We believe the breadth and status of our pipeline demonstrates our management team's expertise in understanding and developing immunology focused assets as well as in identifying product candidates that can be in-licensed and further developed internally to treat many types of cancer. We hold worldwide rights to all of our product candidates (other than in greater China).



                                       24

Table of Contents

Our diverse and versatile product candidates have also enabled us to address markets in foreign markets. In October 2020, we announced the formation and launch of Angel Pharmaceuticals Co., Ltd. ("Angel Pharmaceuticals"), a China based biopharmaceutical company with a mission to bring innovative quality medicines to Chinese patients for treatment of serious diseases including cancer, autoimmune diseases and infectious diseases. We formed Angel Pharmaceuticals as a wholly owned subsidiary and it launched with a post-money valuation of approximately $106.0 million, based on an approximate $41.0 million cash investment from a Chinese investor group that includes funds associated with Tigermed and Betta Pharmaceuticals, Hisun Pharmaceuticals and Zhejiang Puissance Capital. Such cash is not available for our use. Contemporaneously with the financing, Angel Pharmaceuticals licensed the rights to develop and commercialize our three clinical-stage candidates - CPI-818, ciforadenant and mupadolimab - in greater China and obtained global rights to our BTK inhibitor preclinical programs. Under the collaboration, we currently have a 49.7% equity interest in Angel Pharmaceuticals, excluding 7% of Angel's equity reserved for issuance under the Employee Stock Ownership Plan ("ESOP"), and are entitled to designate three individuals on Angel's five-person board of directors.

To date, the majority of our efforts have been focused on the research, development and advancement of CPI-818, ciforadenant, and mupadolimab, and we have not generated any revenue from product sales and, as a result, we have incurred significant losses. We expect to continue to incur significant research and development and general and administrative expenses related to our operations. We expect to continue to incur significant research and development and general and administrative expenses related to our operations. Our net loss for the three months ended March 31, 2023 and 2022 was $7.9 million and $8.3 million, respectively. As of March 31, 2023, we had an accumulated deficit of $315.6 million. We expect to continue to incur losses for the foreseeable future, and we anticipate these losses will increase as we continue our development of, seek regulatory approval for and begin to commercialize CPI-818, ciforadenant and mupadolimab, and as we develop other product candidates. Even if we achieve profitability in the future, we may not be able to sustain profitability in subsequent periods.

Since our inception and through March 31, 2023, we have funded our operations primarily through the sale and issuance of stock, including through our initial public offering ("IPO") in March 2016, in which we raised net proceeds of approximately $70.6 million, a follow-on offering of our common stock in March 2018, in which we raised net proceeds of approximately $64.9 million and a follow on offering in February 2021, in which we raised net proceeds of approximately $32.0 million, in each case net of underwriting discounts and commissions and offering expenses.

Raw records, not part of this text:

(** Creating a header keeps the invariant. *)
Lemma tree_inv_create : forall i c h,
  tree_inv c h -> map_get (getTileCacheKey i) c = None ->
  tree_inv (map_set (getTileCacheKey i) (size h) c)
    (upd (size h) loadData_tile
       (alloc (with_zoom (getTileZoom i) (new_Tile2DHeader i)) h)).
Proof.
  intros i c h [K V E Z P C] Hnone.
  rewrite map_set_absent by exact Hnone.
  set (t := with_zoom (getTileZoom i) (new_Tile2DHeader i)).
  assert (Hold : forall r, (r < size h)%nat ->
            upd (size h) loadData_tile (alloc t h) r = h r).
  { intros r Hr. rewrite upd_other by lia. now apply alloc_old. }
  assert (Hnew : upd (size h) loadData_tile (alloc t h) (size h)
                 = loadData_tile t).
  { rewrite upd_same. now rewrite alloc_new. }
  assert (Hsz : size (upd (size h) loadData_tile (alloc t h)) = S (size h))
    by reflexivity.
  constructor.
  - rewrite map_app; cbn. apply NoDup_app; [exact K|repeat constructor; auto|].
    intros k Hk [<-|[]]. apply in_map_iff in Hk.
    destruct Hk as ([k' r] & Hk & Hin); cbn in Hk; subst k'.
    eapply map_get_None; eauto.
  - unfold map_values; rewrite map_app; cbn.
    apply NoDup_app; [exact V|repeat constructor; auto|].
    intros r Hr [<-|[]]. apply in_map_iff in Hr.
    destruct Hr as ([k' r] & Hk & Hin); cbn in Hk; subst r.
    apply E in Hin. lia.
  - intros k r Hin. rewrite Hsz. apply in_app_iff in Hin.
    destruct Hin as [Hin|[Heq|[]]].
    + destruct (E k r Hin) as [Hr Hk]. rewrite Hold by exact Hr. split; [lia|auto].
    + inversion Heq; subst. rewrite Hnew. split; [lia|reflexivity].
  - intros r Hr. rewrite Hsz in Hr.
    destruct (Nat.eq_dec r (size h)) as [->|Hne].
    + rewrite Hnew. reflexivity.
    + rewrite Hold by lia. apply Z; lia.
  - intros r p Hr Hp. rewrite Hsz in Hr |- *.
    destruct (Nat.eq_dec r (size h)) as [->|Hne].
    + rewrite Hnew in Hp. discriminate.
    + rewrite Hold in Hp by lia. destruct (P r p) as [Hp' Ha]; [lia|auto|].
      rewrite !Hold by lia. split; [lia|exact Ha].
  - intros k r p Hin Hp. apply in_app_iff in Hin.
    destruct Hin as [Hin|[Heq|[]]].
    + destruct (E k r Hin) as [Hr _]. rewrite Hold in Hp by exact Hr.
      destruct (P r p Hr Hp) as [Hp' _]. rewrite Hold by exact Hp'.
      eapply C; eauto.
    + inversion Heq; subst. rewrite Hnew in Hp. discriminate.
Qed.

(** ** _rebuildTree re-establishes the links *)

Lemma fold_left_prefix : forall (A S : Type) (f : S -> A -> S)
  (P : list A -> S -> Prop) l,
  (forall done a rest s, l = done ++ a :: rest ->
     P done s -> P (done ++ [a]) (f s a)) ->
  forall s, P [] s -> P l (fold_left f l s).
Proof.
  intros A S f P l Hstep.
  assert (H : forall rest done s, l = done ++ rest -> P done s ->
                P l (fold_left f rest s)).
  { induction rest as [|a rest IH]; intros done s Hl HP; cbn.
    - rewrite app_nil_r in Hl; now subst.
    - apply (IH (done ++ [a])).
      + rewrite <- app_assoc; exact Hl.
      + eapply Hstep; eauto. }
  intros s HP; apply (H l [] s); auto.
Qed.

Lemma foldM_prefix : forall (A S : Type) (f : A -> S -> option S)
  (P : list A -> S -> Prop) l,
  (forall done a rest s s', l = done ++ a :: rest ->
     P done s -> f a s = Some s' -> P (done ++ [a]) s') ->
  forall s s', P [] s -> foldM f l s = Some s' -> P l s'.
Proof.
  intros A S f P l Hstep.
  assert (H : forall rest done s s', l = done ++ rest -> P done s ->
                foldM f rest s = Some s' -> P l s').
  { induction rest as [|a rest IH]; intros done s s' Hl HP Hrun; cbn in Hrun.
    - rewrite app_nil_r in Hl; inversion Hrun; now subst.
    - destruct (f a s) as [s1|] eqn:E; cbn in Hrun; [|discriminate].
      apply (IH (done ++ [a]) s1); auto.
      + rewrite <- app_assoc; exact Hl.
      + eapply Hstep; eauto. }
  intros s s' HP; apply (H l [] s s'); auto.
Qed.

Lemma NoDup_middle : forall (A : Type) (done rest : list A) a,
  NoDup (done ++ a :: rest) -> ~ In a done.
Proof.
  intros A done rest a H Hin. apply NoDup_remove_2 in H.
  apply H, in_or_app; now left.
Qed.

Lemma reset_links_spec : forall values s,
  let s1 := fold_left (fun s tile => modify tile reset_links s) values s in
  quiet s s1 /\ stable ident (heap s) (heap s1) /\
  stable flags (heap s) (heap s1) /\
  (forall r, ~ In r values -> heap s1 r = heap s r).
Proof.
  induction values as [|t rest IH]; intros s; cbn.
  - split; [apply quiet_refl|]. split; [apply stable_refl|].
    split; [apply stable_refl|]. auto.
  - destruct (IH (modify t reset_links s)) as (H1 & H2 & H3 & H4).
    split; [eapply quiet_trans; [apply quiet_modify|exact H1]|].
    split; [eapply stable_trans; [|exact H2]; apply stable_upd; reflexivity|].
    split; [eapply stable_trans; [|exact H3]; apply stable_upd; reflexivity|].
    intros r Hr. rewrite H4 by tauto. cbn. apply upd_other.
    intros ->; tauto.
Qed.

Lemma In_values : forall k r (c : Cache), In (k, r) c -> In r (map_values c).
Proof.
  intros k r c H; unfold map_values. change r with (snd (k, r)).
  now apply in_map.
Qed.

Lemma link_tile_linked : forall s0 done t rest s,
  tree_inv (_cache s0) (heap s0) ->
  map_values (_cache s0) = done ++ t :: rest ->
  linked s0 done s -> linked s0 (done ++ [t]) (link_tile s t).
Proof.
  intros s0 done t rest s Hinv Hvals (Q & I & F & N & L).
  assert (Hnd : ~ In t done).
  { eapply NoDup_middle. rewrite <- Hvals. apply Hinv. }
  assert (Hres : In t (map_values (_cache s0))).
  { rewrite Hvals. apply in_or_app; right; now left. }
  unfold link_tile.
  destruct (_getNearestAncestor t s) as [p s1] eqn:E.
  apply getNearestAncestor_spec in E. destruct E as (Q1 & S1 & R1).
  pose proof (shape_ident _ _ S1) as I1.
  pose proof (shape_links _ _ S1) as L1.
  pose proof (shape_flags _ _ S1) as F1.
  assert (Hanc : forall pr, p = Some pr ->
            (exists k, In (k, pr) (_cache s0)) /\
            exists n, ancestor_index n (index (heap s0 pr)) (index (heap s0 t))).
  { intros pr Hp. destruct (R1 pr Hp) as (m & Hm & Hget).
    destruct Q as (_ & Qc & _). rewrite Qc in Hget.
    rewrite (ident_index _ _ _ I) in Hget.
    apply map_get_In in Hget. split; [eauto|].
    exists m. split; [exact Hm|].
    destruct (inv_entry _ _ Hinv _ _ Hget) as [_ Hk].
    symmetry; now apply getTileCacheKey_inj. }
  set (h2 := upd t (with_parent p) (heap s1)).
  assert (I2 : stable ident (heap s0) h2).
  { eapply stable_trans; [exact I|]. eapply stable_trans; [exact I1|].
    apply stable_upd; reflexivity. }
  assert (F2 : stable flags (heap s0) h2).
  { eapply stable_trans; [exact F|]. eapply stable_trans; [exact F1|].
    apply stable_upd; reflexivity. }
  assert (C2 : forall x, children (h2 x) = children (heap s x)).
  { intros x. unfold h2.
    rewrite (stable_field _ children _ _ x
               (stable_upd _ children t (with_parent p) (heap s1)
                  (fun _ => eq_refl))).
    apply (links_children _ _ _ L1). }
  assert (P2 : forall x, parent (h2 x)
                         = if Nat.eqb x t then p else parent (heap s x)).
  { intros x. unfold h2. destruct (Nat.eqb_spec x t) as [->|Hne].
    - now rewrite upd_same.
    - rewrite upd_other by exact Hne. apply (links_parent _ _ _ L1). }
  assert (N2 : forall r, ~ In r (map_values (_cache s0)) ->
                 links (h2 r) = links (heap s0 r)).
  { intros r Hr. unfold h2. rewrite upd_other by (intros ->; tauto).
    rewrite (stable_field _ _ _ _ r L1). now apply N. }
  assert (Q2 : quiet s0 (modify t (with_parent p) s1)).
  { eapply quiet_trans; [exact Q|]. eapply quiet_trans; [exact Q1|].
    apply quiet_modify. }
  destruct p as [pr|].
  - destruct (Hanc pr eq_refl) as [[k Hk] Ha].
    unfold linked. cbn [heap modify with_heap].
    fold h2.
    assert (Hpush : forall x, parent (upd pr (push_child t) h2 x) = parent (h2 x)).
    { intros x. apply (stable_field _ parent _ _ x).
      apply stable_upd; reflexivity. }
    split; [eapply quiet_trans; [exact Q2|apply quiet_modify]|].
    split; [eapply stable_trans; [exact I2|]; apply stable_upd; reflexivity|].
    split; [eapply stable_trans; [exact F2|]; apply stable_upd; reflexivity|].
    split.
    + intros r Hr. rewrite upd_other; [now apply N2|].
      intros ->; apply Hr. eapply In_values; eauto.
    + intros r p Hr Hp. rewrite Hpush, P2 in Hp.
      assert (Hgrow : forall x c, In c (children (heap s x)) ->
                In c (children (upd pr (push_child t) h2 x))).
      { intros x c Hc. destruct (Nat.eq_dec x pr) as [->|Hne].
        - rewrite upd_same. cbn. rewrite C2. apply in_or_app; now left.
        - rewrite upd_other by exact Hne. now rewrite C2. }
      destruct (Nat.eqb_spec r t) as [->|Hne].
      * inversion Hp; subst p. split; [eauto|]. split; [exact Ha|].
        rewrite upd_same. cbn. apply in_or_app; right; now left.
      * apply in_app_iff in Hr. destruct Hr as [Hr|[Hr|[]]]; [|congruence].
        destruct (L r p Hr Hp) as (A1 & A2 & A3).
        split; [exact A1|]. split; [exact A2|]. now apply Hgrow.
  - unfold linked. cbn [heap modify with_heap]. fold h2.
    split; [exact Q2|]. split; [exact I2|]. split; [exact F2|].
    split; [exact N2|].
    intros r p Hr Hp. rewrite P2 in Hp.
    destruct (Nat.eqb_spec r t) as [->|Hne]; [discriminate|].
    apply in_app_iff in Hr. destruct Hr as [Hr|[Hr|[]]]; [|congruence].
    destruct (L r p Hr Hp) as (A1 & A2 & A3).
    split; [exact A1|]. split; [exact A2|]. now rewrite C2.
Qed.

Immediately prior to the consummation of the IPO, all of our outstanding shares of redeemable convertible preferred stock were converted into 14.3 million shares of our common stock.

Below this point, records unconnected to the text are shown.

Lemma handleGetWeather_unknown_verbatim_witness :
  sent (handleGetWeather (VStr "key") (always empty_reply)
          {| params_location := VStr " 高雄市 " |} initial_world).2
  = [ {| rq_Authorization := VStr "key"; rq_locationName := VStr " 高雄市 " |} ].
Proof.
  apply (handleGetWeather_unknown_verbatim (VStr "key") (always empty_reply)
           " 高雄市 " initial_world); try reflexivity.
  - unfold registry_intact. simpl. reflexivity.
  - discriminate.
  - unfold registered. intros Hin. apply list_elem_of_In in Hin.
    vm_compute in Hin.
    repeat (destruct Hin as [Hin|Hin]; [discriminate Hin|]). exact Hin.
  - unfold inherited_lower. vm_compute. intros [Hc|Hc]; discriminate Hc.
Defined.

(** *** Entries beyond the first element's count *)

Lemma fill_truncate n i els f :
  (i < n)%nat → fill i (truncate n <$> els) f = fill i els f.
Proof.
  intros Hi. revert f. induction els as [|el els IH]; intros f; [done|].
  change (truncate n <$> el :: els) with (truncate n el :: (truncate n <$> els)).
  cbn [fill].
  change (Upstream.time (truncate n el)) with (take n (Upstream.time el)).
  change (Upstream.elementName (truncate n el)) with (Upstream.elementName el).
  rewrite lookup_take_lt by done.
  destruct (Upstream.time el !! i); [apply IH|done].
Qed.

(** X19. The loop runs over the indices of the first element only: entries
    that other elements have beyond that count play no part. Cutting every
    element of the first record after as many entries as the first element
    has gives the same outcome. *)
Theorem getWeather_ignores_extra_entries key upstream1 upstream2 location
    r1 r2 rec1 rec2 first w :
  truthy key = true →
  upstream1 (the_request key location) = inr r1 →
  upstream2 (the_request key location) = inr r2 →
  Upstream.datasetDescription (Upstream.records (Upstream.data r1))
    = Upstream.datasetDescription (Upstream.records (Upstream.data r2)) →
  Upstream.location (Upstream.records (Upstream.data r1)) !! 0%nat = Some rec1 →
  Upstream.location (Upstream.records (Upstream.data r2)) !! 0%nat = Some rec2 →
  Upstream.locationName rec1 = Upstream.locationName rec2 →
  Upstream.weatherElement rec1 !! 0%nat = Some first →
  Upstream.weatherElement rec2
    = truncate (length (Upstream.time first)) <$> Upstream.weatherElement rec1 →
  getWeather key upstream1 location w = getWeather key upstream2 location w.
Proof.
  intros Hkey H1 H2 Hdesc Hrec1 Hrec2 Hname Hfirst Hcut.
  rewrite !getWeather_eq by done. rewrite H1, H2. f_equal.
  unfold report_of. rewrite Hrec1, Hrec2, Hfirst, Hcut, Hdesc, Hname.
  rewrite list_lookup_fmap, Hfirst. cbn [fmap option_fmap option_map].
  set (n := length (Upstream.time first)).
  assert (Hn : length (Upstream.time (truncate n first)) = n).
  { unfold truncate. cbn [Upstream.time]. by rewrite length_take_le. }
  rewrite Hn.
  assert (Hext : mapM (forecast_at (truncate n <$> Upstream.weatherElement rec1)
                         (truncate n first)) (seq 0 n)
               = mapM (forecast_at (Upstream.weatherElement rec1) first) (seq 0 n)).
  { apply Forall_mapM_ext, Forall_forall. intros i [_ Hi]%elem_of_seq.
    simpl in Hi. unfold forecast_at.
    change (Upstream.time (truncate n first)) with (take n (Upstream.time first)).
    rewrite lookup_take_lt by done.
    destruct (Upstream.time first !! i); [|done]. by apply fill_truncate. }
  by rewrite Hext.
Qed.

In March 2020, we entered into an open market sale agreement (the "2020 Sales Agreement") with Jefferies LLC ("Jefferies") to sell shares of our common stock, from time-to-time, with aggregate gross sales proceeds of up to $50,000,000, through an at-the-market equity offering program under which Jefferies will act as our sales agent. In November 2021, we entered into another Sale Agreement ("2021 Sales Agreement") with Jefferies to sell shares of our common stock from time-to-time, with aggregate gross sales proceeds of up to $40,000,000.

On March 28, 2023, we terminated both the 2020 Sales Agreement and the 2021 Sales Agreement and concurrently entered into a new open market sale agreement (the "2023 Sales Agreement") with Jefferies to sell shares of our common stock, from time-to-time, with aggregate gross sales proceeds of up to $90,000,000, through an at-the-market equity offering program under which Jefferies will act as our sales agent. The issuance and sale of shares of common stock pursuant to the 2023 Sales Agreement are deemed an "at-the-market" offering under the Securities Act of 1933, as amended. Jefferies is entitled to compensation for its services equal to 3.0% of the gross proceeds of any shares of common stock sold through Jefferies under the 2023 Sales Agreement.

During the three months ended March 31, 2023, we did not sell any shares of common stock under our at-the-market offering program. As of March 31, 2023, we had sold 6,920,339 shares of common stock for gross proceeds of $31.1 million under the 2020 Sales Agreement.

As of March 28, 2023, at the time of the filing of our Annual Report on Form 10-K for the year ended December 31, 2022, and during the sixty-day period preceding this date, our calculated public float was below $75.0 million. As a result, we have been and are subject to baby shelf rules for any offerings conducted on our shelf



                                       25

  Table of Contents

registration statement, including any sales under our ATM with Jefferies LLC ("Jefferies"). Such rules limit the amount we can raise until such time that our public float is above $75.0 million.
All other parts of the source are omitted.